#### [Source material]
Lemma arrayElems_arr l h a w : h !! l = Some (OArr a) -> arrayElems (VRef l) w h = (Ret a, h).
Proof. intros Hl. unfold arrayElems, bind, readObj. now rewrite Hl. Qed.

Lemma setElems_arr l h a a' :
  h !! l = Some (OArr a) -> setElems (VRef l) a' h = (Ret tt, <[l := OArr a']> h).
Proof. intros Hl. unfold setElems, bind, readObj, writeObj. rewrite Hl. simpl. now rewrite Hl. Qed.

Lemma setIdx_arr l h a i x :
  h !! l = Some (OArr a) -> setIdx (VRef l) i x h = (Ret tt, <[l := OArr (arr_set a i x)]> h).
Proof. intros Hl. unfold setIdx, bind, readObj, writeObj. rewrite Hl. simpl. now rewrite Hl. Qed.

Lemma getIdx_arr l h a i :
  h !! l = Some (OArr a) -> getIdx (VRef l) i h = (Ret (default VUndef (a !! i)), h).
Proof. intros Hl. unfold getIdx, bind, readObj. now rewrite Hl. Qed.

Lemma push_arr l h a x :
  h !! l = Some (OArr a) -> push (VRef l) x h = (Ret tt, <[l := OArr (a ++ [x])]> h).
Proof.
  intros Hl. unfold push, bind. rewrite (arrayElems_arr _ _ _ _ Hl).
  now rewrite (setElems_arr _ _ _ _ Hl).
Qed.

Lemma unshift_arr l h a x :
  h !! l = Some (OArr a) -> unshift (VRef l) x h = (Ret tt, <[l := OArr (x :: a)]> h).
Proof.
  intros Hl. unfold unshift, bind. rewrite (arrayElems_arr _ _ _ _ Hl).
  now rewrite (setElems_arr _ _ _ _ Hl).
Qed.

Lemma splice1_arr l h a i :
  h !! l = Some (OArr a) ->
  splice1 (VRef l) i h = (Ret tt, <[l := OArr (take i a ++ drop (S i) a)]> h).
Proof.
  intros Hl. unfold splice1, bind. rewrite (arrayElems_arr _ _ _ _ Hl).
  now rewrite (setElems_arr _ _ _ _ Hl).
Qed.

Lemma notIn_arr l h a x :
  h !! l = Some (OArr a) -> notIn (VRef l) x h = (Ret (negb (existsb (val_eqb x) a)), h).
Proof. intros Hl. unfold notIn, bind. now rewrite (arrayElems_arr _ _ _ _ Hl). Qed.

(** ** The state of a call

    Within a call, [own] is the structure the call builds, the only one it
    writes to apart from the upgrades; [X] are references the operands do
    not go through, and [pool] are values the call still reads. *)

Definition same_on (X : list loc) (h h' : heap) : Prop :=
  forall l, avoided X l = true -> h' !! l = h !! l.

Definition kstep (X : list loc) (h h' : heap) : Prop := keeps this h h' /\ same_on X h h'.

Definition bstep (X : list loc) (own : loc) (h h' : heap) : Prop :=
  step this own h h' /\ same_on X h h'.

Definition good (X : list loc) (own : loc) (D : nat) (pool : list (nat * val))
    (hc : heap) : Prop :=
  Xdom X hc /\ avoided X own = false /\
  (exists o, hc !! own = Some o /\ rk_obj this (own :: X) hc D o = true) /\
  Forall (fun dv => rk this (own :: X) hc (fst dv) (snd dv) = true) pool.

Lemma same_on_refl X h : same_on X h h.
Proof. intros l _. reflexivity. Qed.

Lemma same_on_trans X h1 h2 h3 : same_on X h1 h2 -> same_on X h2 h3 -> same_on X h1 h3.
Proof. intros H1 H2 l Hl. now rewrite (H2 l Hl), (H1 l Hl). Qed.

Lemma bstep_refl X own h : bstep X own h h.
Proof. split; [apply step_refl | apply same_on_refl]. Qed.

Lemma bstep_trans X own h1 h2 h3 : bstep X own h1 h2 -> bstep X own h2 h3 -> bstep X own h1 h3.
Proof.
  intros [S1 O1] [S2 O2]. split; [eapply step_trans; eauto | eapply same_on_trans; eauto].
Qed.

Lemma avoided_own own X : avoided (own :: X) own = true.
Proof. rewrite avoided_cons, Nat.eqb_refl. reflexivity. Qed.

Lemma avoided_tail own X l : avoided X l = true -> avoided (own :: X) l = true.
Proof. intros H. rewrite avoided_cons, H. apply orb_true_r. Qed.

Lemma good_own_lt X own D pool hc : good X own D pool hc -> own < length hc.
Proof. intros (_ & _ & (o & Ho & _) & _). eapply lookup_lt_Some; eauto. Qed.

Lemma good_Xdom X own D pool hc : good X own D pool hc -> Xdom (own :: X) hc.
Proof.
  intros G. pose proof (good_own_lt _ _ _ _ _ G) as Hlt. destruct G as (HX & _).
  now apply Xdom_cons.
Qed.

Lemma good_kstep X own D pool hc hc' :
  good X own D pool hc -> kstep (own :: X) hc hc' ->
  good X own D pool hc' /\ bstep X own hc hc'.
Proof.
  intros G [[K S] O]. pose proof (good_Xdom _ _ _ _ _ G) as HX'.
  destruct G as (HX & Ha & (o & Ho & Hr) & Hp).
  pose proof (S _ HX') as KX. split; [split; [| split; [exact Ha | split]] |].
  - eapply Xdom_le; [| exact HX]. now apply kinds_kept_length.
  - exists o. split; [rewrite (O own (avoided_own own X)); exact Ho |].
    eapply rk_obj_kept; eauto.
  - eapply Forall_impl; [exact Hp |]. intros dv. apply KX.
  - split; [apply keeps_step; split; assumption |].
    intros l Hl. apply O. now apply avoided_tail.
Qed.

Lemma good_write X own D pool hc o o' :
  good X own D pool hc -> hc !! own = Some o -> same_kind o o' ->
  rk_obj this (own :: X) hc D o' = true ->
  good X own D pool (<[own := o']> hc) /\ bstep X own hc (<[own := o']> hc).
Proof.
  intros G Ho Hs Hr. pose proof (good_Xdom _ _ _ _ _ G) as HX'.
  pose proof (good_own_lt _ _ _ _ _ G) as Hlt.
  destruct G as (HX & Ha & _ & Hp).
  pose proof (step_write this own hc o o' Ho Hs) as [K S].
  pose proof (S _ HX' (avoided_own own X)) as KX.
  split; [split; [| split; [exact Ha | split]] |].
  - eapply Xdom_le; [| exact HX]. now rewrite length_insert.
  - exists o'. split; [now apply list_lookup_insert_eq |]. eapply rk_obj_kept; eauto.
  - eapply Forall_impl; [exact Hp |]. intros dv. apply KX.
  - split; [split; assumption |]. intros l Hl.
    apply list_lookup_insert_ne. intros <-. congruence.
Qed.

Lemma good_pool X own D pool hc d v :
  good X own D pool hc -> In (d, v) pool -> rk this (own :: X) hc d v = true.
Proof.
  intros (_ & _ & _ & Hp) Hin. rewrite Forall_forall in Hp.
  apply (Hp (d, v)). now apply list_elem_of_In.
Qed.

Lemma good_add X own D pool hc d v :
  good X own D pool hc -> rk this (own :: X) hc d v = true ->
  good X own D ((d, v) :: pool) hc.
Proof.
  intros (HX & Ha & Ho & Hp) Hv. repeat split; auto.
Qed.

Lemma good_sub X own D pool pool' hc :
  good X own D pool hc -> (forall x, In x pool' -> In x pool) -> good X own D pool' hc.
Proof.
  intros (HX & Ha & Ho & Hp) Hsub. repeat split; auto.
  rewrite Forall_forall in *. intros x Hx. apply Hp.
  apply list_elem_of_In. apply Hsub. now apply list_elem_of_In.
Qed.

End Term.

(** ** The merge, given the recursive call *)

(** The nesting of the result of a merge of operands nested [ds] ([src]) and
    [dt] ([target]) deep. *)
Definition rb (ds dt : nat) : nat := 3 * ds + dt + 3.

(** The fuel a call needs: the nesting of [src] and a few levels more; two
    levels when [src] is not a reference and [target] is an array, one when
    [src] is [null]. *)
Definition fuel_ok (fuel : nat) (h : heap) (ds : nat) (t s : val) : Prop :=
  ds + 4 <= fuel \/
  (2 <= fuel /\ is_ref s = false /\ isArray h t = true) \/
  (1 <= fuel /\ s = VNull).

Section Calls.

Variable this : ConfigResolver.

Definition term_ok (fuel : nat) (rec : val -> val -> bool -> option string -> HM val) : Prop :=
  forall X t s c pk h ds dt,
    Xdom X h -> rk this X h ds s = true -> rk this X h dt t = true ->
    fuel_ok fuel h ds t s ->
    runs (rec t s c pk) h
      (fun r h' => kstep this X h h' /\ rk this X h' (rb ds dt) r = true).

#### [Task to complete]
Where the string "levels" shows up in the listing above, copy the line that holds it.

#### [Solution to this problem]
(** The fuel a call needs: the nesting of [src] and a few levels more; two
    levels when [src] is not a reference and [target] is an array, one when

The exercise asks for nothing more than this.